I'm unsure about this.  What information would a StringFieldType have over a
NumericFieldType? I can imagine NumericFieldType maybe having precision
step.  Couldn't that be an Attribute?  I can see the benefit of a
StringField though, and a NumericField, since they are providing different
implementations of the same fundamental needs of a Field; its name, its
value, its type and its tokenstream.  I think we should use hierarchies
sparingly as well, since really we want to make this as simple as possible.
 But we should also keep our eye on those fundamental needs of the indexer.


>
>
>>
>> > e.g. Usage:
>> > FieldType number = new NumericFieldType();
>> > Field price = new Field();
>> > price.setType(number);
>> > // but this is much cleaner...
>> > Field price = new NumericField();
>> > so maybe whe should have paraller XYZField with XYZFieldType...
>> > Am I complicating?
>> >>
>> >> > StringField,
>> >>
>> >> This would be like NOT_ANALYZED?
>> >
>> > Yes, strings are often one word only.

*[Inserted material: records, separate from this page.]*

(** C2 as stated fails: two unreliable sources with one url put that url in
    both sets, whatever the shuffle does. *)
Lemma paired_sets_disjoint_counterexample :
  ∃ r, _create_paired_sets demo_env twin_sources [] 1 = Ret r ∧
       f_url <$> clear_set r = ["http://rumor.net/b"] ∧
       f_url <$> unclear_set r = ["http://rumor.net/b"].
Proof. eexists. split; [vm_compute; reflexivity |]. split; reflexivity. Qed.

Lemma paired_sets_full_pools_witness :
  6 ≤ count_category reliable distinct_sources ∧
  5 ≤ count_category unreliable distinct_sources ∧
  ∃ r, _create_paired_sets demo_env distinct_sources [3; 1; 4; 1; 5; 9; 2; 6] 1 = Ret r ∧
       length (clear_set r) = 5 ∧ length (unclear_set r) = 4.
Proof.
  assert (6 ≤ count_category reliable distinct_sources) as H6 by (vm_compute; lia).
  assert (5 ≤ count_category unreliable distinct_sources) as H5 by (vm_compute; lia).
  split; [exact H6 |]. split; [exact H5 |].
  destruct (paired_sets_full_pools demo_env distinct_sources [3; 1; 4; 1; 5; 9; 2; 6] 1 H6 H5)
    as (r & Hr & Hc & Hu & _).
  exists r. auto.
Defined.

(** C1 as stated fails: with six reliable sources that share a url and five
    unreliable ones, the sets have the sizes and the make-up claimed, and
    the url of the reliable sources is in both. *)
Lemma paired_sets_full_pools_counterexample :
  6 ≤ count_category reliable repeated_sources ∧
  5 ≤ count_category unreliable repeated_sources ∧
  ∃ r, _create_paired_sets demo_env repeated_sources [] 1 = Ret r ∧
       (f_url <$> clear_set r) !! 0 = Some "http://www.example.org/a" ∧
       (f_url <$> unclear_set r) !! 0 = Some "http://www.example.org/a".
Proof.
  split; [vm_compute; lia |]. split; [vm_compute; lia |].
  eexists. split; [vm_compute; reflexivity |]. split; reflexivity.
Qed.

Lemma relevance_score_range_witness :
  (∀ a b, 0 <= token_set_ratio demo_libs a b <= 100)%Q ∧
  ∃ v, _compute_relevance_score demo_libs demo_self "vaccine safety" demo_page = Ret v ∧
       (0 <= v <= 1)%Q.
Proof.
  assert (∀ a b, 0 <= token_set_ratio demo_libs a b <= 100)%Q as Hratio.
  { intros a b. simpl. lra. }
  split; [exact Hratio |].
  destruct (relevance_score_range demo_libs demo_self "vaccine safety" demo_page Hratio)
    as (v & Hv & Hrange & _).
  exists v. auto.
Defined.

(** The score of the demo page: both keywords occur, the similarity is 0. *)
Example demo_page_score :
  _extract_keywords demo_self "the Vaccine safety of it" = ["vaccine"; "safety"] ∧
  ∃ v, _compute_relevance_score demo_libs demo_self "vaccine safety" demo_page = Ret v ∧
       (v == 0.6)%Q.
Proof. split; [vm_compute; reflexivity |]. eexists. split; [vm_compute; reflexivity | reflexivity]. Qed.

Or maybe we can name it NameField,
>> > NonAnalyzedField or something.
>>
>> StringField sounds good actually...
>>
>>
>> >> > TextField,
>> >>
>> >> This would be ANALYZED?
>> >
>> > Yes.
>> >
>>
>> OK.
>>
>>
>> >> > What is the best way to break this into small baby steps?
>> >>
>> >> Hopefully this becomes clearer as we iterate.
>> >
>> > Well, we know the first step: moving type details into FieldType class.
>>
>> Yes!
>>
>> Somehow tying into this as well is a stronger decoupling of the
>> indexer from analysis/document.  Ie, what indexer needs of a document
>> is very minimal -- just an iterable over indexed & stored values.
>> Separately we can still provide a "full featured" Document class w/
>> add, get, remove, etc., but that's "outside" of the indexer.
>>
>
> I'll get back to this one after additional research. Maybe we should do
> couple of more interactions, then I'll summarize the conclusions.
>

I've been going backwards and forwards in my mind about whether its best to
pursue this idea as part of FieldType changes or after FieldType.  My plan
has always been to mover the indexer over to an Indexable abstraction which
returns a list of Fields (nothing more).  Field would then be simple (name,
value, type, tokenstream).  Document and a full suite of user friendly
classes can then go 'outside' as Mike says.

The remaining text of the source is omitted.